Грошев теперь целые дни после занятий проводил с Лушей: провожал ее на лошади почти до самого дому, вечером шли в театр, гуляли. Увязанные корзинки стояли в углах. Арина Сергеевна уж не один раз спрашивала:
- Ну, когда надумала ехать-то, Луша?
- Да вот с работой пока, - лгала Луша, не глядя матери в лицо, а та и думать ничего не думала, всему верила, каждому слову.
И, наконец, Луша не пришла однажды домой ночевать. Арина Сергеевна полагала, что она прошла к кому-нибудь из подруг. Нет вторую ночь. Наутро сынишку послала Арина Сергеевна к Луше на службу. И Луша ответила:
- Не ожидайте, я с Павлом Павлычем жить стану.
Старики так и ахнули - они знали Грошева за горького пьяницу и буяна. Но что же, что же делать-то? И Арина Сергеевна пошла навестить дочку на новом жилище. Пришла с вечера. Луша одна, сидит вся в слезах.
- А сам-то где? - спросила.
- Не знаю, - ответила Луша и залилась-заплакала. - Пьет где-нибудь. Он теперь каждый день пьет. Так прямо с работы… а ночью вот приедет пьяный. Одну недельку посидел рядом со мной… Ах, мама, мама!..

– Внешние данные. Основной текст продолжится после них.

(* ===== verification/PeerRpcSim.v ===== *)
(** * A simulation of requests between devices

    Four devices and a person with a library of events that is a table: the text of
    an event is its name, and an event is verified when it is in the table. *)

From S2P Require Import Prelude Text Decimal Programs Files Identity Authorization PeerRpc.

(** ** The library *)

Fixpoint fill (n : nat) (a : ascii) : string := match n with O => EmptyString | S n => SCons a (fill n a) end.

(** Keys and names are the same character 64 times. *)
Definition hex (a : ascii) : string := fill 64 a.

Inductive Who : Type := Owner | Here | Laptop | Neighbour | Tablet.

Definition initial (w : Who) : ascii :=
  match w with Owner => "a" | Here => "b" | Laptop => "c" | Neighbour => "d" | Tablet => "e" end%char.

Definition key_of (w : Who) : string := hex (initial w).

Definition everyone : list Who := [Owner; Here; Laptop; Neighbour; Tablet].

#[export] Instance event_eq_dec : EqDecision Event.
Proof. solve_decision. Defined.

Definition table_event (name : ascii) (by_ : Who) (created_at kind : Z) (tags : list (list string)) (content : string) : Event :=
  MkEvent (hex name) (key_of by_) created_at kind tags content EmptyString.

Definition statement (name : ascii) (owner device : Who) (created_at : Z) (status : OwnerStatementStatus) : Event :=
  table_event name owner created_at OWNER_EVENT_KIND (owner_tags (key_of device) status) EmptyString.

Definition asks_here (name : ascii) (from : Who) (created_at : Z) (content : string) : Event :=
  table_event name from created_at PEER_REQUEST_KIND [["p"; key_of Here]] content.

Definition here_owned : Event := statement "0" Owner Here 10 StatementOwned.
Definition laptop_owned : Event := statement "1" Owner Laptop 20 StatementOwned.
Definition laptop_revoked : Event := statement "2" Owner Laptop 30 StatementRevoked.
Definition tablet_owned : Event := statement "3" Neighbour Tablet 20 StatementOwned.

(** The owner lets the neighbour's tablet play until 5000. *)
Definition tablet_pass : Event :=
  table_event "4" Owner 900 PERSON_PASS_EVENT_KIND (pass_tags (key_of Neighbour) (key_of Tablet) HouseholdTier "5000" [StreamLaunch]) EmptyString.

Definition first_provision : Event := asks_here "5" Tablet 1000 "first certificate".
Definition second_provision : Event := asks_here "6" Tablet 1100 "second certificate".
Definition later_question : Event := asks_here "7" Laptop 6000 "question".
Definition laptop_provision : Event := asks_here "8" Laptop 1000 "laptop certificate".
(** The laptop asks for the health of this device, and once more under the same nonce
    with an earlier time. *)
Definition health_asked : Event := asks_here "c" Laptop 1000 "health".
Definition health_earlier : Event := asks_here "e" Laptop 900 "health".
Definition answered : Event := table_event "f" Here 1000 PEER_RESPONSE_KIND [["p"; key_of Tablet]] "answer".
Definition here_revoked : Event := statement "9" Owner Here 40 StatementRevoked.

Definition table : list Event :=
  [here_owned; laptop_owned; laptop_revoked; tablet_owned; tablet_pass; first_provision; second_provision; later_question;
   laptop_provision; here_revoked; health_asked; health_earlier; answered].

Definition named (name : string) : option Event := head (keep (fun e => bool_decide (ev_id e = name)) table).

#[export] Instance sim_nostr : Nostr := {|
  Keys := Who;
  from_json := named;
  event_json := ev_id;
  verify := fun e => bool_decide (e ∈ table);
  parse_keys := fun s => head (keep (fun w => bool_decide (key_of w = s)) everyone);
  generate := fun _ => Here;
  secret_hex := key_of;
  public_hex := key_of;
  key_of_hex := fun _ => true;
  xonly := fun _ => true;
  parse_tag := fun _ => true;
  sign := fun k kind tags content created_at _ =>
    head (keep (fun e => bool_decide ((ev_pubkey e, ev_kind e, ev_tags e, ev_content e, ev_created_at e) = (key_of k, kind, tags, content, created_at))) table);
  nip44_encrypt := fun _ _ plaintext _ => Some plaintext;
  nip44_decrypt := fun _ _ content => Some content;
  template_to_json := fun _ => None;
  template_from_json := fun _ => None;
|}.

(** Of the events of the table something can be tried. *)
Lemma in_table (P : Event -> Prop) e : Forall P table -> verify e = true -> P e.
Proof. intros HP He%bool_decide_eq_true. rewrite Forall_forall in HP. by apply HP. Qed.

Lemma named_back : Forall (fun e => named (ev_id e) = Some e) table.
Proof. apply (bool_decide_eq_true_1 _). vm_compute. reflexivity. Qed.

#[export] Instance sim_laws : NostrLaws.
Proof.
  split.
  - exact (fun e => in_table _ e named_back).
  - intros e device status He _ _ _. revert e He. refine (fun e => in_table (fun e => str_len (ev_id e) <= MAX_EVENT_BYTES) e _).
    apply (bool_decide_eq_true_1 _). vm_compute. reflexivity.
  - refine (fun e => in_table (fun e => hex_64 (ev_id e) = true) e _). apply (bool_decide_eq_true_1 _). vm_compute. reflexivity.
  - intros e e' He He' Heq. pose proof (in_table _ e named_back He) as H1. pose proof (in_table _ e' named_back He') as H2.
    cbn beta in *. rewrite Heq, H2 in H1. by injection H1 as ->.
  - by intros [].
  - by intros [].
  - by intros [].
Qed.

#[local] Existing Instance no_services.

Lemma ended_ok {A E} (x : A * result E unit) : is_ok x.2 = true -> (x.1, Ok ()) = x.
Proof. by destruct x as [a [[]|e]]. Defined.

Lemma is_ok_inv {A E} (r : result E A) : is_ok r = true -> exists a, r = Ok a.
Proof. destruct r as [a|e]; [by exists a|done]. Defined.

Definition as_grant (x : string * string * (string * option string)) : CertificateGrant :=
  let '(host, certificate, (statement, pass)) := x in
  MkCertificateGrant host certificate (match pass with None => ByOwnerDevice statement | Some pass => ByPersonPass statement pass end).

Definition from_grant (g : CertificateGrant) : string * string * (string * option string) :=
  (host_uuid g, client_certificate g, match authorization g with ByOwnerDevice s => (s, None) | ByPersonPass s p => (s, Some p) end).

#[export] Instance sim_grants : GrantCodec := {|
  digest_hex := id;
  grant_json := fun g => ok (code (from_grant g));
  grant_parse := fun s => as_grant <$> ok (decoded (T:=string * string * (string * option string)) s);
|}.

(** ** The disk of the device *)

Definition private_tree (files : list (path * string)) : tree :=
  list_to_map (((fun f => (f.1, Regular 384 f.2 true)) <$> files) ++
    ((fun p => (p, Directory 448)) <$> ([] : path) :: directory :: REVOCATION_DIRECTORY :: CERTIFICATE_DIRECTORY :: [REPLAY_DIRECTORY])).

Definition settled (files : list (path * string)) : disk := MkDisk (private_tree files) (private_tree files).

Definition own_files : list (path * string) := [(key_path, key_of Here +:+ newline); (owner_path, event_json here_owned)].

Definition here_state : IdentityState := Owned (key_of Here) (key_of Owner) (ev_id here_owned) 10.
Definition here_keys : Keys := Here.
Definition here_now : DeviceIdentity := MkDeviceIdentity (Some here_keys) here_state (Some here_owned).

Lemma here_is : is_identity here_keys (Some here_owned) here_state here_now.
Proof. split; [done|]. split; [done|]. by exists StatementOwned. Defined.

Lemma here_within : within here_keys here_state (settled own_files).
Proof.
  assert (Hs : stores here_keys (Some here_owned) (private_tree own_files)).
  { split; [exists 448; vm_compute; reflexivity|]. split; [exists 448; split; vm_compute; reflexivity|].
    split; exists 384; split; vm_compute; reflexivity. }
  assert (Hl : later here_keys here_state (Some here_owned)) by (exists here_state, here_now; split; [apply here_is|apply rtc_refl]).
  unfold within, settled, seen, kept. split; exists (Some here_owned); exact (conj Hl Hs).
Defined.

(** ** Witnesses of the properties of identities *)

Lemma memo_transparent_witness :
  (verify_owner_statement_memo ∅ (event_json laptop_owned) (key_of Laptop)).2 =
    Ok (MkVerifiedOwnerStatement (ev_id laptop_owned) (key_of Owner) (key_of Laptop) StatementOwned 20)
  /\ memo_sound (verify_owner_statement_memo ∅ (event_json laptop_owned) (key_of Laptop)).1.
Proof.
  assert (Hm : memo_sound ∅) by (split; [apply (bool_decide_eq_true_1 _); vm_compute; reflexivity|intros j d v Hv; by rewrite lookup_empty in Hv]).
  destruct (memo_transparent ∅ (event_json laptop_owned) (key_of Laptop) Hm) as [Heq Hs]. split; [|exact Hs].
  rewrite Heq. vm_compute. reflexivity.
Defined.

Definition revoked_run : disk * (DeviceIdentity * result failure unit) :=
  Programs.run Files.effect Files.usual (apply_owner_statement here_now (event_json here_revoked)) (settled own_files).


(** ** Witnesses of the properties of authorization *)

Lemma principal_spec_witness :
  (forall d, OwnerDevice (key_of Laptop) (event_json laptop_owned) (key_of Owner) <> Unknown d) /\
  entitled here_state (Some (event_json laptop_owned)) None 1000 [] (OwnerDevice (key_of Laptop) (event_json laptop_owned) (key_of Owner)).
Proof.
  split; [done|].
  apply (proj1 (principal_spec here_state (key_of Laptop) (Some (event_json laptop_owned)) None 1000 []
    (OwnerDevice (key_of Laptop) (event_json laptop_owned) (key_of Owner)) ltac:(done))). vm_compute. reflexivity.
Defined.

Definition revocation : Revocation := MkRevocation (ev_id laptop_revoked) (event_json laptop_revoked) (key_of Owner) (RevokesDevice (key_of Laptop)).

Definition fresh : AuthorizationState := MkAuthorizationState [] ∅.
Definition carrying : AuthorizationAttempt := MkAuthorizationAttempt (Peer (Unknown (key_of Tablet))) [revocation].

Lemma fresh_sound : sound_state fresh.
Proof. split; [constructor|]. split; [constructor|]. set_solver. Defined.

Lemma carrying_genuine : Forall genuine (attempt_revocations carrying).
Proof. constructor; [|constructor]. split; vm_compute; reflexivity. Defined.

Lemma no_revocation_files : lasting true (written fresh) (settled own_files).
Proof.
  assert (Hh : holds true (written fresh) (private_tree own_files)); [|by split].
  split; [exists 448; split; vm_compute; reflexivity|]. split; [constructor|]. intros _ name Hn. apply elem_of_names in Hn.
  assert (Hnil : names REVOCATION_DIRECTORY (private_tree own_files) = []) by (vm_compute; reflexivity). rewrite Hnil in Hn. destruct (not_elem_of_nil name Hn).
Defined.

Definition committed : disk * (AuthorizationState * result AuthorizationError unit) :=
  Programs.run Files.effect Files.usual (commit_revocations fresh carrying) (settled own_files).

Lemma commit_lasts_witness :
  exists l, Programs.run Files.effect Files.usual load committed.1 = (committed.1, Ok (MkAuthorizationState l ∅)) /\
    ev_id laptop_revoked ∈ (r_event_id <$> l).
Proof.
  destruct (proj1 (commit_lasts fresh carrying (settled own_files) fresh_sound carrying_genuine no_revocation_files)
    committed.1 committed.1 committed.2.1) as (l & Hl & _ & Hall).
  - rewrite (ended_ok committed.2) by (vm_compute; reflexivity). exact (run_ends _ _).
  - by left.
  - exists 448. split; vm_compute; reflexivity.
  - exists l. split; [exact Hl|]. apply (Hall revocation). left. apply list_elem_of_here.
Defined.

Lemma leftover_blocks_start_witness :
  exists d1, Programs.stops Files.effect (commit_revocations fresh carrying) (settled own_files) d1 /\
    forall d2 st2, ~ Programs.ends Files.effect load d1 d2 (Ok st2).
Proof.
  apply (leftover_blocks_start fresh carrying (settled own_files) revocation fresh_sound carrying_genuine no_revocation_files); [by left|].
  intros Hk. destruct (not_elem_of_nil _ Hk).
Defined.

(** ** Requests *)

#[export] Instance sim_payloads : Payloads := {| Payload := unit; Outcome := unit |}.

Definition envelope_of (n : ascii) (evidence : string) (pass : option string) (revocations : list string) (r : RpcRequest Payload)
    : PeerRequestEnvelope :=
  PeerRpc.MkPeerRequestEnvelope PEER_RPC_VERSION (key_of Here) (hex n) (hex n) (Some evidence) pass revocations r.

Definition envelopes : list (string * PeerRequestEnvelope) :=
  [("first certificate", envelope_of "1" (event_json tablet_owned) (Some (event_json tablet_pass)) [] (MoonlightCertificateProvision "host" "first"));
   ("second certificate", envelope_of "2" (event_json tablet_owned) (Some (event_json tablet_pass)) [] (MoonlightCertificateProvision "host" "second"));
   ("question", envelope_of "3" (event_json laptop_owned) None [] (MoonlightCertificateRevoke "host" "none"));
   ("health", envelope_of "5" (event_json laptop_owned) None [] (Health ()));
   ("laptop certificate", envelope_of "4" (event_json laptop_owned) None [] (MoonlightCertificateProvision "host" "laptop"))].

#[export] Instance sim_envelopes : Envelopes := {|
  request_json := fun _ => None;
  request_parse := fun s => snd <$> head (keep (fun x => bool_decide (x.1 = s)) envelopes);
  response_json := fun _ => Some "answer";
  response_parse := fun _ => None;
|}.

И на груди у матери она разрыдалась. Осталась Арина Сергеевна ночевать, и вот часа в четыре слышит громкий стук: явился сам. Пальто распахнуто, шапка на затылке, слиплись глаза на пьяном обрюзглом лице, пеплом измазаны губы, заплевана борода. Изо всех карканов бутылки торчат. Первым делом выхватил он их, брякнул на стол, закричал:
- Эй, Луша, подымайся!
Вышла Луша из спальни бледная, заплаканная.
- Что ты, Паша?
- Пей, Лушка!
- Да что ты, Паша, ты бы…
- Пей, Лушка! Пей, говорю!..
- Ты же знаешь - я не пью…
- А, не пьешь, сука!.. Выпить со мною не хочешь, а со студентами…
- С какими студентами?
- Знаю, знаю, все знаю… У, стерва!
И он одним духом сшиб со стола вое бутылки, а потом застучал кулаками, стал грозить и вдруг на диване увидел Арину Сергеевну.
- Ты что здесь?
Старуха молчала, перепуганная, не знала, что отвечать.
- А, мать? Знаю - мать… Ну, здравствуй, мамаша, поди, поцелуй меня.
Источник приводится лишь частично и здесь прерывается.